Avec la hausse projetée par le gouvernement Marois, le fiscaliste Jean-François Thuot a calculé que le taux global d'imposition sur les dividendes versés aux actionnaires d'entreprises boursières allait atteindre les 63,95% (26,78% fédéral " 37,05% Québec).

Je vous rappelle qu'un prêt devient «usuraire» lorsque le taux d'intérêt exigé excède un taux annuel de 60%. Dommage que la loi ne s'applique pas à l'impôt!

Conséquences

Selon le professeur de finances Jean-Marc Suret, de l'Université Laval et fellow associé au CIRANO, les hausses d'impôt provincial proposées par le gouvernement Marois auront de lourdes conséquences sur l'actionnariat et les entreprises québécoises. Le taux marginal d'impôt sur le gain en capital va grimper de 24,1% jusqu'à 35,4% et sur les dividendes, de 32,8% jusqu'à 50,7%. Sur les autres revenus, il augmentera de 48,2% jusqu'à 55,2%.

M. Suret s'attend à ce que «les investisseurs privés et les institutionnels imposables délaissent les actions» pour des titres à revenus fixe, comme les obligations négociables.

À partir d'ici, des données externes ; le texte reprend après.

(** [Quiz.restartQuiz] in full: the panels are switched to loading, the
    questions are fetched, and then either a new generator is made, the
    panels are switched to the quiz and the quiz initialized, or the
    failure is reported in the loading panel. *)
Definition restartQuizFetching (outcome : FetchOutcome) (w : World)
    : Completion unit :=
  let w0 := show LoadingPanelShown w in
  let (newQuestionsLoaded, w1) := fetchQuestionsFromAPI outcome w0 in
  if truthy newQuestionsLoaded
  then initializeQuiz
         (show QuizPanelShown
            (with_quiz (set_qGen (Some quizFlowGenerator_new)) w1))
  else Normal tt
         (show (LoadFailedShown "Couldn't reload questions. Try again plz.") w1).

(** [QuizApp.init] in full: the questions are fetched, and then either
    the panels are switched to the quiz, a generator is made and the
    quiz initialized, or the failure is reported in the loading
    panel. *)
Definition QuizApp_init (outcome : FetchOutcome) (w : World)
    : Completion unit :=
  let (questionsLoaded, w1) := fetchQuestionsFromAPI outcome w in
  if truthy questionsLoaded
  then initializeQuiz
         (with_quiz (set_qGen (Some quizFlowGenerator_new))
            (show QuizPanelShown w1))
  else Normal tt
         (show (LoadFailedShown
                  "Oops, couldn't load the questions. Try refreshing.") w1).

(** What can happen at the page, in any order: an answer button, the
    next button, the finishing timer coming due, and the restart button
    (taken at the moment its request settles, when the rest of the
    listener runs). *)
Inductive Action : Type :=
| ClickAnswer (chosenAnswer : string)
| ClickNext
| TimerDue
| ClickRestart (outcome : FetchOutcome).

(** The listener that runs; a thrown error ends the listener and leaves
    the page as it is at that point. *)
Definition handle (w : World) (act : Action) : World :=
  match act with
  | ClickAnswer chosenAnswer => worldOf (selectAnswer chosenAnswer w)
  | ClickNext => moveToNextQ w
  | TimerDue => fireTimer w
  | ClickRestart outcome => worldOf (restartQuizFetching outcome w)
  end.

«Le financement par actions, ajoute-t-il, devient donc plus difficile, à un moment où seulement quelques émissions initiales de sociétés québécoises ont lieu chaque année [8 au total entre 2009 et 2011]. Le Québec ne représente plus que 7% des émissions canadiennes.»

Selon M. Suret, les nouvelles hausses d'impôt du gouvernement Marois vont pénaliser fortement le financement des nouvelles entreprises. Pourquoi? Parce que ce financement, dit-il, repose en grande partie sur les investisseurs individuels.

La hausse d'impôt aura également pour conséquence de désavantager les entreprises québécoises par rapport à celles des autres provinces. «Elles devront émettre [des actions] dans les autres provinces et transférer ainsi l'actionnariat ailleurs qu'au Québec, ou encore s'inscrire sur une Bourse américaine», affirme M. Suret.

Pour lui, cette hausse d'impôt sur les dividendes et les gains en capital aura un effet négatif sur le financement des entreprises émergentes, l'entrée en Bourse des sociétés québécoises et la détention d'actions québécoises.

«La hausse de l'impôt sur le revenu des particuliers dits riches s'oppose à l'objectif de maintien des sièges sociaux», conclut-il.